■ Your goal:
Take the entries below and print only the lines from the one with "m) (a + 1) bs" through the one with "Definition NM_SYSCALL_MAX : Z := 128.", exactly as they stand, both ends included.

──────── Listed records ────────

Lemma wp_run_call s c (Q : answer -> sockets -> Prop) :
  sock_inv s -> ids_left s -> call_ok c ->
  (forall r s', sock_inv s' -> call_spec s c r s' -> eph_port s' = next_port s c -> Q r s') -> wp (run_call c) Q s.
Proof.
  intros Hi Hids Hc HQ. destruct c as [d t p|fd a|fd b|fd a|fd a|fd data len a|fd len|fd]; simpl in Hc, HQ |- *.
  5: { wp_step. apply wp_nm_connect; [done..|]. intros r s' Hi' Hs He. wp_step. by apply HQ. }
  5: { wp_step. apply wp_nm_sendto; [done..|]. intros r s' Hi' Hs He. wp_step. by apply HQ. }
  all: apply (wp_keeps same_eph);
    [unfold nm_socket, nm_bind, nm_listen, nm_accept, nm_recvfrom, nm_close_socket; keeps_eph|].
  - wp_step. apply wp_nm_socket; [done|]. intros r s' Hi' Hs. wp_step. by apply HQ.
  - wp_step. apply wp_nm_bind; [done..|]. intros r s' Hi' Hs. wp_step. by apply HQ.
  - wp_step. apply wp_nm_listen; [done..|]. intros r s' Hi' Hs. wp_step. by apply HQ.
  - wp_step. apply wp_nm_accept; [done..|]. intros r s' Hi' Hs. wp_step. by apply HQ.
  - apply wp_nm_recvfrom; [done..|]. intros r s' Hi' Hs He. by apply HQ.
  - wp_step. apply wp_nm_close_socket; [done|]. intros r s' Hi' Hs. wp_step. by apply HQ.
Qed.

────────
──────── Listed records ────────

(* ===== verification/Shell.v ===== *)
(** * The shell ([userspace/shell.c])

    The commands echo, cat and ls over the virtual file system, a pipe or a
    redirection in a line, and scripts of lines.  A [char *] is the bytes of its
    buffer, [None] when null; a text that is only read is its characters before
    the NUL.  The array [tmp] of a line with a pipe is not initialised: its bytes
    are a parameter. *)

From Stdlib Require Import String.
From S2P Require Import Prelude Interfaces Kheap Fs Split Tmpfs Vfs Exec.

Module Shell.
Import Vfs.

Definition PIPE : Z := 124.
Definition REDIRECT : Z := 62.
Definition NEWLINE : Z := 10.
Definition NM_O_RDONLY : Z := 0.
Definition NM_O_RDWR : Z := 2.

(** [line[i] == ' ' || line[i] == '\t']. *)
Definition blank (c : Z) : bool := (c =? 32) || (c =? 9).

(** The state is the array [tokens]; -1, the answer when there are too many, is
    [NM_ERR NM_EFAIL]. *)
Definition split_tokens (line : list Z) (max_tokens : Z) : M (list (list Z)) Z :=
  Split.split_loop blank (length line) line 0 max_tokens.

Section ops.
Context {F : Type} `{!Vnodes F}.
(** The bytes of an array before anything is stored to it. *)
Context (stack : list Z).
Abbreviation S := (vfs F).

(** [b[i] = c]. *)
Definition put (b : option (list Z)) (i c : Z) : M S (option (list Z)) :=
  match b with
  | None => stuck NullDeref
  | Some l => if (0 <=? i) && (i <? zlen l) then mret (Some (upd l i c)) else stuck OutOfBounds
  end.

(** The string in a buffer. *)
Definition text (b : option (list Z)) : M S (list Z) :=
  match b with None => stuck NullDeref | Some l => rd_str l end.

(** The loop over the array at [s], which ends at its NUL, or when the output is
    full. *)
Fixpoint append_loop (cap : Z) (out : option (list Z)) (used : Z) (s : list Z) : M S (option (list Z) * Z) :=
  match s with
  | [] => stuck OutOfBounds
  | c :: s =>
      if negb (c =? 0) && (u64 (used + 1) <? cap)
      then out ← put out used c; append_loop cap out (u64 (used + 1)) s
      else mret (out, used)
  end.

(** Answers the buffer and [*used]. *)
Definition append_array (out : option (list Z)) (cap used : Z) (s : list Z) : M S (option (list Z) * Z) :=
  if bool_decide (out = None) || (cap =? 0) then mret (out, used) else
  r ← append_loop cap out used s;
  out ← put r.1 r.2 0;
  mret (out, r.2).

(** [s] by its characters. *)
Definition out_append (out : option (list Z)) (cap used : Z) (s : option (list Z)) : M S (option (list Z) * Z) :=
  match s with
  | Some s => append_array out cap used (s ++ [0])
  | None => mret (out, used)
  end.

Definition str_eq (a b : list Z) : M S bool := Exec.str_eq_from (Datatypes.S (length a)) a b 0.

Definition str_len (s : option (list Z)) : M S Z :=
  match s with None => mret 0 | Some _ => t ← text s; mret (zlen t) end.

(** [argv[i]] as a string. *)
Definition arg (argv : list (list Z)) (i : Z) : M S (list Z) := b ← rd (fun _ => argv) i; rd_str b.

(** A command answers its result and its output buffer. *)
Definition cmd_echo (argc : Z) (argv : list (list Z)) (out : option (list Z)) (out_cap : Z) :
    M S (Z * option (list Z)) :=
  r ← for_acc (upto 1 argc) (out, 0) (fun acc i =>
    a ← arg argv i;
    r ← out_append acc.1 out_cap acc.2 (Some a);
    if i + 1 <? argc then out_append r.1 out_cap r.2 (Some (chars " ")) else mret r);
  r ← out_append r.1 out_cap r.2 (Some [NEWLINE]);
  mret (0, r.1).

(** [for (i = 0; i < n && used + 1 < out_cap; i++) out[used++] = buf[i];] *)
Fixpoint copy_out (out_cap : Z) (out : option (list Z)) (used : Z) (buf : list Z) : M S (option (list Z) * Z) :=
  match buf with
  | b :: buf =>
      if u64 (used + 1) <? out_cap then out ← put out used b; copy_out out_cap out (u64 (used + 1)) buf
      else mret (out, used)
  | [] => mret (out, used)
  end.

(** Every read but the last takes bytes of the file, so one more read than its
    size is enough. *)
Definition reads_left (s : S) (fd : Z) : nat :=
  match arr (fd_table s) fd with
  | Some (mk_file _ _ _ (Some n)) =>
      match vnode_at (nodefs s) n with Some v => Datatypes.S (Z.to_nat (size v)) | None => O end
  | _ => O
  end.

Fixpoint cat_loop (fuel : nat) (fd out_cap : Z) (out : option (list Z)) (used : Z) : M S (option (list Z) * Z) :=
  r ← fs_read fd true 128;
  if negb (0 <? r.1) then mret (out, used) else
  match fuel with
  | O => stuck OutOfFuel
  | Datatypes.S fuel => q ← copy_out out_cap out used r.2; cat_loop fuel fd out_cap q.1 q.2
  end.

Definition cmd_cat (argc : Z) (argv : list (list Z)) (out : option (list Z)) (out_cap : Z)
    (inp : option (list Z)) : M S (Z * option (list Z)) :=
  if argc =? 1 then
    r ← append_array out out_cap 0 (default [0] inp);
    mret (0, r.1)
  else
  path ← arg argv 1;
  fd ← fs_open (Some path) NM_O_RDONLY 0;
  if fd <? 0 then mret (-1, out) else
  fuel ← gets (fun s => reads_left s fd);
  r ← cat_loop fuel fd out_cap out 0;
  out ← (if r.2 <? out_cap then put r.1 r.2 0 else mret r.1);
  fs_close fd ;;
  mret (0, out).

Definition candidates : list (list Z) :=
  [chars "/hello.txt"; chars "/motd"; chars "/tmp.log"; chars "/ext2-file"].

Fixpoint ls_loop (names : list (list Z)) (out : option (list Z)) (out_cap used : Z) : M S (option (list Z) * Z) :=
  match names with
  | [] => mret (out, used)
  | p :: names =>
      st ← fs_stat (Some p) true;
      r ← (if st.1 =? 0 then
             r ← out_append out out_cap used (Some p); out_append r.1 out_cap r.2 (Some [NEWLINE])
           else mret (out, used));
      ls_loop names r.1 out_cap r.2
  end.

────────
──────── Listed records ────────

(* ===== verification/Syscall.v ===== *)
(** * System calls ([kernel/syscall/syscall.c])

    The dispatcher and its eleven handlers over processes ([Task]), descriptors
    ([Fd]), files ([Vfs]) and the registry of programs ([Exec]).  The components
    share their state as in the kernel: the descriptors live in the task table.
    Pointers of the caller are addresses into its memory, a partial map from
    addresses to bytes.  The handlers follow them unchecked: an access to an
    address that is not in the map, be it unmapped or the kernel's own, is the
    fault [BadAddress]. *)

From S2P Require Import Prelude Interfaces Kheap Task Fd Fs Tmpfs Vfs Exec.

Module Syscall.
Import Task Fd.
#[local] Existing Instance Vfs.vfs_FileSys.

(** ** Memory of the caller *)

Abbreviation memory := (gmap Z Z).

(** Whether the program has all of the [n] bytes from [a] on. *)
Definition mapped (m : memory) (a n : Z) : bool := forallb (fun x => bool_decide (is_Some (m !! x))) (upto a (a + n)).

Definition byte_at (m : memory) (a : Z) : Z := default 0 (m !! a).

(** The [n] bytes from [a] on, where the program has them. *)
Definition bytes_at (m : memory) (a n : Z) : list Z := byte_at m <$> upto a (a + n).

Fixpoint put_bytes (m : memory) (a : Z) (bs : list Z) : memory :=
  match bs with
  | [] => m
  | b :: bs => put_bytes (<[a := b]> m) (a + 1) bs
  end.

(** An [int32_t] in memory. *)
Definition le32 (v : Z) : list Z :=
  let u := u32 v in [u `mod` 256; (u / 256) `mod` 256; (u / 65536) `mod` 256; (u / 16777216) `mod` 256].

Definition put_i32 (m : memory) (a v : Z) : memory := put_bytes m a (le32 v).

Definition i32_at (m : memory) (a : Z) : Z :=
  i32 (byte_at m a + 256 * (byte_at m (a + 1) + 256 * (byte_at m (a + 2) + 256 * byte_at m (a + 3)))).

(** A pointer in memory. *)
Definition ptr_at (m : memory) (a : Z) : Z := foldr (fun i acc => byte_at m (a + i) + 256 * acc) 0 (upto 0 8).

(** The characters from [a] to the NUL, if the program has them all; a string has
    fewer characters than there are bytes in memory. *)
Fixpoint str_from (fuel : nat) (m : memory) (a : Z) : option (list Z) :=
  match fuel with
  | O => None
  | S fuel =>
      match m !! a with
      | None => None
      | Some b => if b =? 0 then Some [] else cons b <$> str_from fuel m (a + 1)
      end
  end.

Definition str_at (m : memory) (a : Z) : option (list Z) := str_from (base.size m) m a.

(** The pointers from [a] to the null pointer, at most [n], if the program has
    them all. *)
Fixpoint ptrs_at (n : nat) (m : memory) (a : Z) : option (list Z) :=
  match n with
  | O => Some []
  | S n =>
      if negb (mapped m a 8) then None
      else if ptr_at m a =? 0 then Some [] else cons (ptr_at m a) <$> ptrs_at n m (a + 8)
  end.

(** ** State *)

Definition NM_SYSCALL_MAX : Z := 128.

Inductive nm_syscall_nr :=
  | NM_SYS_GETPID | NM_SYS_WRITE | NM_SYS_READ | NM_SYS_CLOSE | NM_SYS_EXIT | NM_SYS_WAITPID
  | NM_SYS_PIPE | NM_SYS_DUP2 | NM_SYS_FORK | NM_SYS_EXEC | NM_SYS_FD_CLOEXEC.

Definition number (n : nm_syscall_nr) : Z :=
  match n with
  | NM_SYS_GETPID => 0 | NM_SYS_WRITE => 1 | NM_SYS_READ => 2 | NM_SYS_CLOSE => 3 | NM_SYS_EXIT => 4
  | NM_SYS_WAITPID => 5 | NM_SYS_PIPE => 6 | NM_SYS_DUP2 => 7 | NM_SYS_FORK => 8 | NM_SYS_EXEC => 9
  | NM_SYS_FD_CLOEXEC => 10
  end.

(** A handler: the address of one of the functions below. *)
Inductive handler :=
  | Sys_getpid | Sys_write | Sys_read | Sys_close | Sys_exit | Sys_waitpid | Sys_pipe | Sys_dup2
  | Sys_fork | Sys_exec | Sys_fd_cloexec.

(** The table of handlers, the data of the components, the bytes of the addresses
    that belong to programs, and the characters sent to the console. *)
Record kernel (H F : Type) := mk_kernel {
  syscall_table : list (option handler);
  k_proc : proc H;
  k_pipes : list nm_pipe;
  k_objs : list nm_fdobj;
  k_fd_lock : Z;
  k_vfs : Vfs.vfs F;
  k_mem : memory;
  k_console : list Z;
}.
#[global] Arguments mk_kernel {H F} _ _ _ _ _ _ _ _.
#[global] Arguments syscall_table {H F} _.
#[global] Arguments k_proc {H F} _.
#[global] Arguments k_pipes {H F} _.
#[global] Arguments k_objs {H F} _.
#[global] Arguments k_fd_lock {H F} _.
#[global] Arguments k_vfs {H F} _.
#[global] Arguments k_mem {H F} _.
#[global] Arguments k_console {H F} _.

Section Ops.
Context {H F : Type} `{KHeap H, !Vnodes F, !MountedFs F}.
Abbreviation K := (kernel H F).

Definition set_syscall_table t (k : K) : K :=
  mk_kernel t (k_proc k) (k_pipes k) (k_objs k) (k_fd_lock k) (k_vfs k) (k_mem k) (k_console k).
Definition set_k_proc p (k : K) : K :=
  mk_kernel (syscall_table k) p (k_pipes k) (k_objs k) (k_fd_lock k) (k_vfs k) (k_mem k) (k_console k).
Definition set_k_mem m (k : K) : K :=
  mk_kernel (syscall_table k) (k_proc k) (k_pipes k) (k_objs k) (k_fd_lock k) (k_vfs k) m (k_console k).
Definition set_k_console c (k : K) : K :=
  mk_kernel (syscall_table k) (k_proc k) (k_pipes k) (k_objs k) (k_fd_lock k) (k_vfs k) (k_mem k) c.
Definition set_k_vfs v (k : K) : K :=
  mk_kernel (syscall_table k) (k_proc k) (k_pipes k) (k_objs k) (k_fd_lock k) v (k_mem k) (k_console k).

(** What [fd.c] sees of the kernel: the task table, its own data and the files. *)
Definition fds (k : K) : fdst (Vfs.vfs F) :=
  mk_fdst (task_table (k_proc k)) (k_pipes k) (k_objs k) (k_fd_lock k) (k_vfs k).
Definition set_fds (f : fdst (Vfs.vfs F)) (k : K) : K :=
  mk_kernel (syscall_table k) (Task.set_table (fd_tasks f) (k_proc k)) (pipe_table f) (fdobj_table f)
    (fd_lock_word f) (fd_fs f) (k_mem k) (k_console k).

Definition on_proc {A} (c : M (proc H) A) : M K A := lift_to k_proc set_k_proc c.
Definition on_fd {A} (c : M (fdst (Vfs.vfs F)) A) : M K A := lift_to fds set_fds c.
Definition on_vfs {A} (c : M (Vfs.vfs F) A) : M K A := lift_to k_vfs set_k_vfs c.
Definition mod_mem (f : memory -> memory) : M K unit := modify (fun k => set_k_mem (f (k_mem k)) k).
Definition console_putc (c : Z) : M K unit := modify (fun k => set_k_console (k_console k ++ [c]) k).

────────

■ Written answer:
  | b :: bs => put_bytes (<[a := b]> m) (a + 1) bs
  end.

(** An [int32_t] in memory. *)
Definition le32 (v : Z) : list Z :=
  let u := u32 v in [u `mod` 256; (u / 256) `mod` 256; (u / 65536) `mod` 256; (u / 16777216) `mod` 256].

Definition put_i32 (m : memory) (a v : Z) : memory := put_bytes m a (le32 v).

Definition i32_at (m : memory) (a : Z) : Z :=
  i32 (byte_at m a + 256 * (byte_at m (a + 1) + 256 * (byte_at m (a + 2) + 256 * byte_at m (a + 3)))).

(** A pointer in memory. *)
Definition ptr_at (m : memory) (a : Z) : Z := foldr (fun i acc => byte_at m (a + i) + 256 * acc) 0 (upto 0 8).

(** The characters from [a] to the NUL, if the program has them all; a string has
    fewer characters than there are bytes in memory. *)
Fixpoint str_from (fuel : nat) (m : memory) (a : Z) : option (list Z) :=
  match fuel with
  | O => None
  | S fuel =>
      match m !! a with
      | None => None
      | Some b => if b =? 0 then Some [] else cons b <$> str_from fuel m (a + 1)
      end
  end.

Definition str_at (m : memory) (a : Z) : option (list Z) := str_from (base.size m) m a.

(** The pointers from [a] to the null pointer, at most [n], if the program has
    them all. *)
Fixpoint ptrs_at (n : nat) (m : memory) (a : Z) : option (list Z) :=
  match n with
  | O => Some []
  | S n =>
      if negb (mapped m a 8) then None
      else if ptr_at m a =? 0 then Some [] else cons (ptr_at m a) <$> ptrs_at n m (a + 8)
  end.

(** ** State *)

Definition NM_SYSCALL_MAX : Z := 128.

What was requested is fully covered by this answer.